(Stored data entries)
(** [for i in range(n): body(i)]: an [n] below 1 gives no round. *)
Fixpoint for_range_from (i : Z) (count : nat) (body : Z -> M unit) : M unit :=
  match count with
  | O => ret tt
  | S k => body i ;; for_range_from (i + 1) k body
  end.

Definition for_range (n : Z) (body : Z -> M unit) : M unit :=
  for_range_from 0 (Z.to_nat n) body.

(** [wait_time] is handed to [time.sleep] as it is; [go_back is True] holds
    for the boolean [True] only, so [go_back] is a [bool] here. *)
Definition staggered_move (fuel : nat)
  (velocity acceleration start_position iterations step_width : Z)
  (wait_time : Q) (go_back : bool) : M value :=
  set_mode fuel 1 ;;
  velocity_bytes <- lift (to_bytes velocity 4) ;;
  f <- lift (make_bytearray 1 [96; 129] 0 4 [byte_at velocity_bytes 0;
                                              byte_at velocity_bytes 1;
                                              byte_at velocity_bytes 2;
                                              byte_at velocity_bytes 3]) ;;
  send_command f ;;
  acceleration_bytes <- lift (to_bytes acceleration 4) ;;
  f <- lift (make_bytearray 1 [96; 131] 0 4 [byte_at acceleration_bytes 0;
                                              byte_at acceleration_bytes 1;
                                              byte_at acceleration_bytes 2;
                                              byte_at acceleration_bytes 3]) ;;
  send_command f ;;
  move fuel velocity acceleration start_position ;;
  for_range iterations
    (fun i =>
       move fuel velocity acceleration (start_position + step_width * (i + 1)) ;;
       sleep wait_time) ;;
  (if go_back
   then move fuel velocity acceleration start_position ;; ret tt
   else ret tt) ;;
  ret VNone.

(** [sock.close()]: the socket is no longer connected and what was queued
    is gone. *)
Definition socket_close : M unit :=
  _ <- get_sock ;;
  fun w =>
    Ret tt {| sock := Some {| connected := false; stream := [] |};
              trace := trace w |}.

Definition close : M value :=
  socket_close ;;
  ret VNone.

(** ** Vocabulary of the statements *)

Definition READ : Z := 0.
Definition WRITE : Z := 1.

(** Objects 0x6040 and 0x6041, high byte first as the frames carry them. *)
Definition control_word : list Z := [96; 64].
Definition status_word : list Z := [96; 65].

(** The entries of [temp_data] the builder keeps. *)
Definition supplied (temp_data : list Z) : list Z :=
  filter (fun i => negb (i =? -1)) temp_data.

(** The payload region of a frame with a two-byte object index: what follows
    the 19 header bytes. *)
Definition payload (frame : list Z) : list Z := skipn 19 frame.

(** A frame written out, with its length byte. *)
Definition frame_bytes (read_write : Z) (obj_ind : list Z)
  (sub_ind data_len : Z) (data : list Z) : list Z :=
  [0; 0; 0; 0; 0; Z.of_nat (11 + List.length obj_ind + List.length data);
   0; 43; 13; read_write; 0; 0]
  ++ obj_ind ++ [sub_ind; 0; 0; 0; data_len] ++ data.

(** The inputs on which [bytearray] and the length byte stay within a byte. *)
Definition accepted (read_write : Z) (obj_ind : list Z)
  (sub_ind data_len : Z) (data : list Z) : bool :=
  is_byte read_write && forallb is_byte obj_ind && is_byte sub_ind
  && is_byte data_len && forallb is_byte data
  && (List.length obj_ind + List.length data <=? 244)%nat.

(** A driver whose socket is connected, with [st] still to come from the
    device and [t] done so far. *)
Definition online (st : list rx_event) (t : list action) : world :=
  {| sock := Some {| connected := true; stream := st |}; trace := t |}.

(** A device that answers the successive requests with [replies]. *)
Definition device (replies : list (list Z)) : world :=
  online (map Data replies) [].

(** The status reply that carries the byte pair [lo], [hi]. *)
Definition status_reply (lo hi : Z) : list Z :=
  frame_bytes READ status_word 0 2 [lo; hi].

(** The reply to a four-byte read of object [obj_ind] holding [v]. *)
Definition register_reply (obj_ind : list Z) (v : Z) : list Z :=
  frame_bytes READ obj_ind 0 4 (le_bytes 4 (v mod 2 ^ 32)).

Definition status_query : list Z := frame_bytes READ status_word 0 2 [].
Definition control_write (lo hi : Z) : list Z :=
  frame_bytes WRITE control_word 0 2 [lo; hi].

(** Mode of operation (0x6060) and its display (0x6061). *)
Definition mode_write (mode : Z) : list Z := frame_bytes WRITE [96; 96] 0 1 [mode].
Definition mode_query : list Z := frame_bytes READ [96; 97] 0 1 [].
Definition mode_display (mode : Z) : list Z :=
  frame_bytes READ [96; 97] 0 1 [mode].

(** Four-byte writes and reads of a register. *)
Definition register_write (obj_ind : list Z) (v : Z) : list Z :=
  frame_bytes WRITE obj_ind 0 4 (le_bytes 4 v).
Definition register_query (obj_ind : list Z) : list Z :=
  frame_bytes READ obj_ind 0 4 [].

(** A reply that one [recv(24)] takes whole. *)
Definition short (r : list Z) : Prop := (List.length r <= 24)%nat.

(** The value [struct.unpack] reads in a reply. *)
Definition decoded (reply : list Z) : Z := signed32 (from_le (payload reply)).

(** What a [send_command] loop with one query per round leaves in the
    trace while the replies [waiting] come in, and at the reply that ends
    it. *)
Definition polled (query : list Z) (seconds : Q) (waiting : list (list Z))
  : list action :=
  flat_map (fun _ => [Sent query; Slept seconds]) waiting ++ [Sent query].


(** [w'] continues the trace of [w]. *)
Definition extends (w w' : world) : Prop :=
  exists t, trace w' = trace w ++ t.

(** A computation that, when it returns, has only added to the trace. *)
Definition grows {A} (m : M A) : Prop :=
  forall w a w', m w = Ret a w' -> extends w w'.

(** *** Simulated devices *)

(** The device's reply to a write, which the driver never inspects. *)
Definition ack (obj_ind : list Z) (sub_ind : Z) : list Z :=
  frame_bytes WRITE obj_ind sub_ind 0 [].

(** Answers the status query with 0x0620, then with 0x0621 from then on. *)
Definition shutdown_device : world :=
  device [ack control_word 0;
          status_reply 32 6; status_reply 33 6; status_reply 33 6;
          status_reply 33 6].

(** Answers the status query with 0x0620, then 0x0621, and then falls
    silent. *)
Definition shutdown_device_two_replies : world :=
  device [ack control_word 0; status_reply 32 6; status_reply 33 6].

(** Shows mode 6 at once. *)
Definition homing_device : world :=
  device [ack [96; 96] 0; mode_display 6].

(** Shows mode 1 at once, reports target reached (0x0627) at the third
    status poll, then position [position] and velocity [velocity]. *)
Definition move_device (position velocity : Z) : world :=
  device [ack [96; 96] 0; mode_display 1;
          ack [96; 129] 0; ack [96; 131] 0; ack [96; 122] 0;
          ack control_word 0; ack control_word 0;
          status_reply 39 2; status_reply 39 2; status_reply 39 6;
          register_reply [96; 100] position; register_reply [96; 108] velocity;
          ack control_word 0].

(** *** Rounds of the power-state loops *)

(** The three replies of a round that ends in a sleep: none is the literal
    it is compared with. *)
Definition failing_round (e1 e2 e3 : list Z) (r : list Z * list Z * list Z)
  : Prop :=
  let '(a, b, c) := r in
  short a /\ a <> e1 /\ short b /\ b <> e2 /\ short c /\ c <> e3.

**Task goal:** Please retype the top of the data exactly, down to and including the line that holds "byte_at velocity_bytes 1;", and nothing further.

**Written response:**
(** [for i in range(n): body(i)]: an [n] below 1 gives no round. *)
Fixpoint for_range_from (i : Z) (count : nat) (body : Z -> M unit) : M unit :=
  match count with
  | O => ret tt
  | S k => body i ;; for_range_from (i + 1) k body
  end.

Definition for_range (n : Z) (body : Z -> M unit) : M unit :=
  for_range_from 0 (Z.to_nat n) body.

(** [wait_time] is handed to [time.sleep] as it is; [go_back is True] holds
    for the boolean [True] only, so [go_back] is a [bool] here. *)
Definition staggered_move (fuel : nat)
  (velocity acceleration start_position iterations step_width : Z)
  (wait_time : Q) (go_back : bool) : M value :=
  set_mode fuel 1 ;;
  velocity_bytes <- lift (to_bytes velocity 4) ;;
  f <- lift (make_bytearray 1 [96; 129] 0 4 [byte_at velocity_bytes 0;
                                              byte_at velocity_bytes 1;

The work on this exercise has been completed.